- Extracted records -
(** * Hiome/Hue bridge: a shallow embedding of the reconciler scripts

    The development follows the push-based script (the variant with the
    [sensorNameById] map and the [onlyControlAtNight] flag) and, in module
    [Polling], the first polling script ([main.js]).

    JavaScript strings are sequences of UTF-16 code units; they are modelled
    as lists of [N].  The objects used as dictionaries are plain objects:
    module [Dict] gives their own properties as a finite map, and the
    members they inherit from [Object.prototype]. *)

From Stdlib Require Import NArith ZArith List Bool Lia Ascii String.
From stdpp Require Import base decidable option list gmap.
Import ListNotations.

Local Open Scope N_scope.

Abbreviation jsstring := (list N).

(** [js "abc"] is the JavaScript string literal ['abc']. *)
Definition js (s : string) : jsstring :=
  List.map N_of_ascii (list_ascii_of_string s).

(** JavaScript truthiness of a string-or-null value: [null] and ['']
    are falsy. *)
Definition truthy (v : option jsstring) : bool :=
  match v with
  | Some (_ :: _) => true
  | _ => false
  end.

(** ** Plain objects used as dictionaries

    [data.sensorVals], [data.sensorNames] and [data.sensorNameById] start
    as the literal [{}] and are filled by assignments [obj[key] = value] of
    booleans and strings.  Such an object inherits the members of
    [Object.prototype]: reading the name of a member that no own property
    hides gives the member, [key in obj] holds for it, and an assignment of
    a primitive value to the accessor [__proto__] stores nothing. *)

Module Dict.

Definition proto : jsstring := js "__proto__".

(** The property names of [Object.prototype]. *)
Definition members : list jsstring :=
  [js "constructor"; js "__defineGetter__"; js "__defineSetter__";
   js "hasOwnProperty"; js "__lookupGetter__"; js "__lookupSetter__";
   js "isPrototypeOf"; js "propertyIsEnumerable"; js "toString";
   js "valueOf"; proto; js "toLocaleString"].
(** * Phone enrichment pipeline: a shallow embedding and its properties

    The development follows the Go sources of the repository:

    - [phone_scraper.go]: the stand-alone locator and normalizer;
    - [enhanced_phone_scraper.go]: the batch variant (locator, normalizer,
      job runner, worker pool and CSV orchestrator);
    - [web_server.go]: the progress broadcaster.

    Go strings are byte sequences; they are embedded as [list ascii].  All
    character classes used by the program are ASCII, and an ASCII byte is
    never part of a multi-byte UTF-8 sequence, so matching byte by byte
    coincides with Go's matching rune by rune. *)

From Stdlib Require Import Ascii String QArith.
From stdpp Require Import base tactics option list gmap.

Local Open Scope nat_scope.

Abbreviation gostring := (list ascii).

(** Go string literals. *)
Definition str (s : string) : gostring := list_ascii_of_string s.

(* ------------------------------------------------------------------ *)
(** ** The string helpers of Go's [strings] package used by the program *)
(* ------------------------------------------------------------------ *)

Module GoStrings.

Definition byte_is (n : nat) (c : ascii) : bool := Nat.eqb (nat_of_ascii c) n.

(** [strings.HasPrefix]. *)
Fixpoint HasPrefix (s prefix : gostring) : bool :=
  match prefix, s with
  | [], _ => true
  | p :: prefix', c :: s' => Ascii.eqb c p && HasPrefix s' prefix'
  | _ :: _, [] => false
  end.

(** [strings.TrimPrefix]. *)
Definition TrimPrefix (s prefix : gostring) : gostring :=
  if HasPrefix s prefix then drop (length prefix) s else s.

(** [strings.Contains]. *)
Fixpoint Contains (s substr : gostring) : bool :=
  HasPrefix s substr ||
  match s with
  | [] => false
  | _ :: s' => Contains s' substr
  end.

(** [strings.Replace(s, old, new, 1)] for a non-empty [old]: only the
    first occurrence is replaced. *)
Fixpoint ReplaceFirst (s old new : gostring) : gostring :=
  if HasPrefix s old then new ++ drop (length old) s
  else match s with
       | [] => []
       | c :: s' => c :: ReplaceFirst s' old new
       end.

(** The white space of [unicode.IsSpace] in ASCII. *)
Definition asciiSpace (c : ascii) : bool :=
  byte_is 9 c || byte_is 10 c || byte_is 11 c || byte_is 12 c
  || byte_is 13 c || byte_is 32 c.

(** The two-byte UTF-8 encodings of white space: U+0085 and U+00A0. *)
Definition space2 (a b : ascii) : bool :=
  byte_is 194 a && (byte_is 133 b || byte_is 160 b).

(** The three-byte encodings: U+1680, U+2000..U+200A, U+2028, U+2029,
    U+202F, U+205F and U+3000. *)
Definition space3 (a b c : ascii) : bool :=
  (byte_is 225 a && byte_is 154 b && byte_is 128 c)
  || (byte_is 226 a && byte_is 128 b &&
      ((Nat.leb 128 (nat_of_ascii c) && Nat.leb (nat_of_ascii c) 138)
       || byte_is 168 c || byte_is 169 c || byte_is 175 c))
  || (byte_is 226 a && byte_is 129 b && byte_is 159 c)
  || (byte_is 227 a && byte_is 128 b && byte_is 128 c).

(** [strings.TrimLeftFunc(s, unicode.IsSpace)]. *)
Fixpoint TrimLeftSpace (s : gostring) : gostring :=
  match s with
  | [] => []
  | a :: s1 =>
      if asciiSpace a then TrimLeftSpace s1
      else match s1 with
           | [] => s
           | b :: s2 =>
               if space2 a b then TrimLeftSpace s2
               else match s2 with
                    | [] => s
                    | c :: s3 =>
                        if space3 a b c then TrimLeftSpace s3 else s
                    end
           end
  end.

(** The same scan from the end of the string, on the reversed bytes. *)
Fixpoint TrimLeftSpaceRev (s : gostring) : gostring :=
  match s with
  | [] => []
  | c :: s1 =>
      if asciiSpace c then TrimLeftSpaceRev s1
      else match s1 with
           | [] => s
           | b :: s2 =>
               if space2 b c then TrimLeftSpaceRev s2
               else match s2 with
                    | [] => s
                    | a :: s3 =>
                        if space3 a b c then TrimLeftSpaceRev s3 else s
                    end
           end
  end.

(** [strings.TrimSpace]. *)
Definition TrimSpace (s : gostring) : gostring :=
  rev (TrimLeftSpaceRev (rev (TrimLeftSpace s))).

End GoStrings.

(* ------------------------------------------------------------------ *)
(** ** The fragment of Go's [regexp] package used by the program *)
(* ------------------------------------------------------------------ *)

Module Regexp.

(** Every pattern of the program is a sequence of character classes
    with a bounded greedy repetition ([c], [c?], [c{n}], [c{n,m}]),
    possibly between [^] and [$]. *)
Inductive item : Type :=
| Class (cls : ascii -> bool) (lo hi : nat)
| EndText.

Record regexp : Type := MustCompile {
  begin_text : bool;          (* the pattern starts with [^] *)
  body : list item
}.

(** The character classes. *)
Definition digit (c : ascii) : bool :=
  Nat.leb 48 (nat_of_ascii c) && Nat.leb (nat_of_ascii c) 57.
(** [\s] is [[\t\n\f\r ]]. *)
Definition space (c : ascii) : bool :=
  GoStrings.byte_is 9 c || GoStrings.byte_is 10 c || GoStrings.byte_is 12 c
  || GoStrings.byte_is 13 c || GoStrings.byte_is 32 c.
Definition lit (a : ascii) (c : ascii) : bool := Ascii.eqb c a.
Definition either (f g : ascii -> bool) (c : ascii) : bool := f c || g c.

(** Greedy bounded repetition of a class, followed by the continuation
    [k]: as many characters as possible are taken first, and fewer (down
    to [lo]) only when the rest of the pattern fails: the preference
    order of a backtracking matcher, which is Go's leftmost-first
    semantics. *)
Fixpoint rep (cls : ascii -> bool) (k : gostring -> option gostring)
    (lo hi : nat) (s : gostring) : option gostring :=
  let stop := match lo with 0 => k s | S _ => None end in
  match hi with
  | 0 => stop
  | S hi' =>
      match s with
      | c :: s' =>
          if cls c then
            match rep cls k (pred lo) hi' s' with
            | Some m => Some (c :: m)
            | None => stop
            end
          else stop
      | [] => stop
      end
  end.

- Requirement -
Find the word "Import" in the entries above and gather every line that holds it.

- Answer section -
From Stdlib Require Import NArith ZArith List Bool Lia Ascii String.
From stdpp Require Import base decidable option list gmap.
Import ListNotations.
From Stdlib Require Import Ascii String QArith.
From stdpp Require Import base tactics option list gmap.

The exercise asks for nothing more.